Police informant to face trial
A Duquesne man charged with slashing the throat of a neighbor will stand trial even though he is a confidential informant for a police agency.
Thomas G. Watson, 32, of South Seventh Street, was held for court at a preliminary hearing Thursday before Deputy Coroner Timothy Uhrich for the Aug. 16 death of Eugene Comer, 44, who lived a few houses away on the same street.
On the day of the killing, the two friends went to a secluded wooded area near the Union Railroad yard in Duquesne to retrieve a hidden cache of firearms to sell at a scheduled 7:30 a.m. meeting with two other people, according to testimony by Allegheny County Homicide Detective Bill Palmer.
The deal was to include $2,000 worth of cocaine, Palmer testified.
There was an active arrest warrant from the federal Bureau of Alcohol, Tobacco and Firearms for Comer at the time he died at 5:15 a.m., after stumbling from the woods into the employee parking lot of the Union Railroad office bleeding profusely.
Comer's death was caused by a gaping 6-inch slash from the front of his throat up to under his right ear, said Dr. John A. Delmastro, a forensic pathologist from the coroner's office.
During the homicide investigation, police discovered from Comer's girlfriend that he went with Watson at 4 a.m. to buy or sell cocaine.
Palmer left multiple messages on Watson's cellular telephone during an extensive manhunt that included sending a SWAT team to a relative's home in Fayette County.
On Aug. 20, Watson used his cellular telephone to call Palmer back to tell police his side of the story and to find an attorney, testified Palmer. Watson surrendered the next day.
Watson told Palmer that when they got to the wooded area, Comer tried to rob him and they struggled. Comer was accidentally cut when Watson was trying to defend himself.
Comer then fell down a steep 80-foot hill, discovered he was bleeding and went after Watson saying, 'You cut me: I'm going to kill you,' Palmer testified.
Comer wrapped his shirt around his neck wound and stumbled about 250 yards, where he fell at the rail yard calling out: 'Hey Buddy,' to two Union employees before he died.
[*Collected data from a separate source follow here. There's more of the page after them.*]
Lemma tail_run_app p x m :
  all_chars p m = true → tail_run p (x +:+ m) = tail_run p x +:+ m.
Proof.
  intros Hall. induction x as [|a x IH]; [by apply tail_run_all |].
  change (String a x +:+ m) with (String a (x +:+ m)). cbn [tail_run].
  rewrite IH, !length_app_string.
  destruct (p a); [| done]. cbn [andb].
  destruct (Nat.eqb_spec (String.length (tail_run p x)) (String.length x)) as [Heq | Hne].
  - replace (String.length (tail_run p x) + String.length m
             =? String.length x + String.length m)%nat with true
      by (symmetry; apply Nat.eqb_eq; lia).
    done.
  - replace (String.length (tail_run p x) + String.length m
             =? String.length x + String.length m)%nat with false
      by (symmetry; apply Nat.eqb_neq; lia).
    done.
Qed.

Lemma tail_run_stop p x c m :
  p c = false → tail_run p (x +:+ String c m) = tail_run p m.
Proof.
  intros Hc. induction x as [|a x IH].
  - change (tail_run p (String c m) = tail_run p m). cbn [tail_run]. by rewrite Hc.
  - change (String a x +:+ String c m) with (String a (x +:+ String c m)).
    cbn [tail_run]. rewrite IH.
    replace (String.length (tail_run p m) =? String.length (x +:+ String c m))%nat
      with false; [by rewrite andb_false_r |].
    symmetry. apply Nat.eqb_neq. rewrite length_app_string. cbn [String.length].
    pose proof (tail_run_length p m). lia.
Qed.

Lemma tail_run_tail p a s : tail_run p (String a s) = "" → tail_run p s = "".
Proof. cbn [tail_run]. by destruct (p a && _). Qed.

(** A run of characters of a class is taken whole when what follows it
    does not begin with one of them and the match goes on from there. *)
Lemma repeat_one_char_stuck (p : ascii → bool)
    (once : string → list string →
            (string → list string → option (list string)) →
            option (list string)) :
  (∀ s caps k, once s caps k = match s with
                               | String a s' => if p a then k s' caps else None
                               | EmptyString => None
                               end) →
  ∀ fuel rest caps k,
    match rest with String c _ => p c = false | EmptyString => True end →
    repeat_re once fuel rest caps k = None.
Proof.
  intros Honce [|fuel] rest caps k Hrest; [done |].
  cbn [repeat_re]. rewrite Honce. destruct rest as [|c rest]; [done |].
  by rewrite Hrest.
Qed.

Lemma repeat_one_char_greedy (p : ascii → bool)
    (once : string → list string →
            (string → list string → option (list string)) →
            option (list string)) :
  (∀ s caps k, once s caps k = match s with
                               | String a s' => if p a then k s' caps else None
                               | EmptyString => None
                               end) →
  ∀ m rest caps k res fuel,
    m ≠ "" → all_chars p m = true →
    match rest with String c _ => p c = false | EmptyString => True end →
    (String.length m ≤ fuel)%nat →
    k rest caps = Some res →
    repeat_re once fuel (m +:+ rest) caps k = Some res.
Proof.
  intros Honce m rest caps k res. induction m as [|a m IH]; [done |].
  intros [|fuel] _ Hall Hrest Hfuel Hk; [cbn [String.length] in Hfuel; lia |].
  cbn [all_chars] in Hall. apply andb_true_iff in Hall as [Hp Hall].
  change (String a m +:+ rest) with (String a (m +:+ rest)).
  cbn [repeat_re]. rewrite Honce, Hp.
  replace (String.length (m +:+ rest) <? String.length (String a (m +:+ rest)))%nat
    with true by (symmetry; apply Nat.ltb_lt; simpl; lia).
  destruct m as [|b m].
  - change ("" +:+ rest) with rest.
    by rewrite (repeat_one_char_stuck p once Honce), Hk.
  - rewrite IH; [done | done | done | done | | done].
    cbn [String.length] in *. lia.
Qed.

(** Where [repoNameRE] matches at the head of a string: an optional
    slash, the name, and nothing or one character and [git]. *)
Lemma match_at_inv s0 caps k res :
  List.length caps = 3%nat → keeps_index 1 k →
  exec_re repoNameRE s0 caps k = Some res →
  ∃ opt m s2, s0 = opt +:+ m +:+ s2 ∧ (opt = "" ∨ opt = "/")
    ∧ m ≠ "" ∧ all_chars name_char m = true
    ∧ (s2 = "" ∨ ∃ a ch, s2 = String a ch +:+ "git" ∧ all_chars high ch = true)
    ∧ res !! 1%nat = Some m.
Proof.
  intros Hlen Hk Hex. unfold repoNameRE in Hex.
  assert (∃ opt s1, s0 = opt +:+ s1 ∧ (opt = "" ∨ opt = "/")
          ∧ exec_re (Concat (Capture 1 (Plus (CharClass (λ a, word_char a || Ascii.eqb a "-"))))
                     (Concat (Quest (Capture 2 (Concat AnyCharNotNL
                           (Concat (Lit "g") (Concat (Lit "i") (Lit "t"))))))
                         EndText)) s1 caps k = Some res) as (opt & s1 & -> & Hopt & Hex').
  { revert Hex. cbn [exec_re]. destruct s0 as [|a s].
    - intros Hex. exists "", "". auto.
    - destruct (Ascii.eqb_spec a "/") as [-> | Hne].
      + destruct (repeat_re _ _ s caps _) as [res'|] eqn:Hex.
        * intros [= <-]. exists "/", s. auto.
        * intros Hex'. exists "", (String "/" s). auto.
      + intros Hex. exists "", (String a s). auto. }
  clear Hex.
  apply capture_plus_inv in Hex' as (m & s2 & -> & Hm & Hall & Hex).
  pose proof (suffix_inv _ _ _ _ Hex) as Hsuffix.
  apply exec_re_keeps with (j := 1%nat) in Hex; [| done | done].
  rewrite list_lookup_insert_eq in Hex by lia.
  exists opt, m, s2. repeat (split; [done |]). split; [| done].
  destruct Hsuffix as [-> | (ch & -> & _ & _ & a & ch' & -> & Hhigh)];
    [by left | right]. by exists a, ch'.
Qed.

Lemma all_chars_app p s t :
  all_chars p (s +:+ t) = all_chars p s && all_chars p t.
Proof.
  induction s as [|a s IH]; [done |].
  change (p a && all_chars p (s +:+ t) = p a && all_chars p s && all_chars p t).
  by rewrite IH, andb_assoc.
Qed.

Lemma string_snoc s : s ≠ "" → ∃ s' b, s = s' +:+ String b "".
Proof.
  induction s as [|a s IH]; [done |]. intros _. destruct s as [|a' s].
  - by exists "", a.
  - destruct IH as (s' & b & ->); [done |]. by exists (String a s'), b.
Qed.

Lemma name_determined q name opt m s2 :
  tail_run name_char q = "" → name ≠ "" → all_chars name_char name = true →
  opt = "" ∨ opt = "/" → all_chars name_char m = true →
  s2 = "" ∨ (∃ a ch, s2 = String a ch +:+ "git" ∧ all_chars high ch = true) →
  q +:+ name +:+ ".git" = opt +:+ m +:+ s2 → m = name.
Proof.
  intros Hq Hname Hall Hopt Hm Hs2 Heq.
  assert (tail_run name_char opt = "") as Hto by (by destruct Hopt as [-> | ->]).
  destruct Hs2 as [-> | (a & ch & -> & Hhigh)].
  - rewrite append_nil_r in Heq.
    pose proof (f_equal (tail_run name_char) Heq) as Ht.
    rewrite (tail_run_app _ opt m Hm), Hto in Ht.
    rewrite <- append_assoc in Ht.
    change ".git" with (String "." "git") in Ht.
    rewrite tail_run_stop in Ht by done.
    change ("git" = m) in Ht. subst m.
    change ".git" with ("." +:+ "git") in Heq.
    rewrite <- !append_assoc in Heq.
    apply append_inj_r in Heq as [Heq _]; [| done].
    apply (f_equal String.length) in Heq. rewrite !length_app_string in Heq.
    destruct name; [done |]. destruct Hopt as [-> | ->]; simpl in Heq; lia.
  - change ".git" with ("." +:+ "git") in Heq.
    rewrite <- !append_assoc in Heq.
    apply append_inj_r in Heq as [Heq _]; [| done].
    destruct ch as [|c ch].
    + change (String a "") with ("" +:+ String a "") in Heq.
      rewrite <- (append_assoc (opt +:+ m) "" (String a "")), append_nil_r in Heq.
      apply append_inj_r in Heq as [Heq _]; [| done].
      apply (f_equal (tail_run name_char)) in Heq.
      by rewrite !tail_run_app, Hq, Hto in Heq by done.
    + exfalso. destruct (string_snoc (String c ch)) as (ch' & b & Hch); [done |].
      rewrite Hch, all_chars_app in Hhigh.
      apply andb_true_iff in Hhigh as [_ Hb]. cbn [all_chars] in Hb.
      rewrite andb_true_r in Hb.
      change (String a (String c ch)) with (String a "" +:+ String c ch) in Heq.
      rewrite Hch, <- !append_assoc in Heq.
      apply append_inj_r in Heq as [_ [= <-]]; [| done]. done.
Qed.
A knife was not found in the wooded area after two extensive searches by police. Drugs were not recovered, either.
Watson's attorney, Bruce A. Carsia, objected to the use of a cellular telephone conversation that may not have been made by his client. But after a 15-minute sidebar discussion with both attorneys, Uhrich allowed information about the cellular telephone conversation to be used as evidence.
Tom Merrick, Allegheny County assistant district attorney, argued that the fatal slashing was not a case of involuntary manslaughter or self-defense.
After the hearing, Comer's family said they did not believe Watson's story that he acted in self-defense.
'I just want everyone to know that my brother was going to testify (when he was to be arrested) the next day and Watson didn't want him to talk,' said Deborah Gooden. 'He killed my brother. We don't believe it was self defense.
'And if Watson was working for the district attorney's office, then the DA shouldn't be handling this case,' Gooden added.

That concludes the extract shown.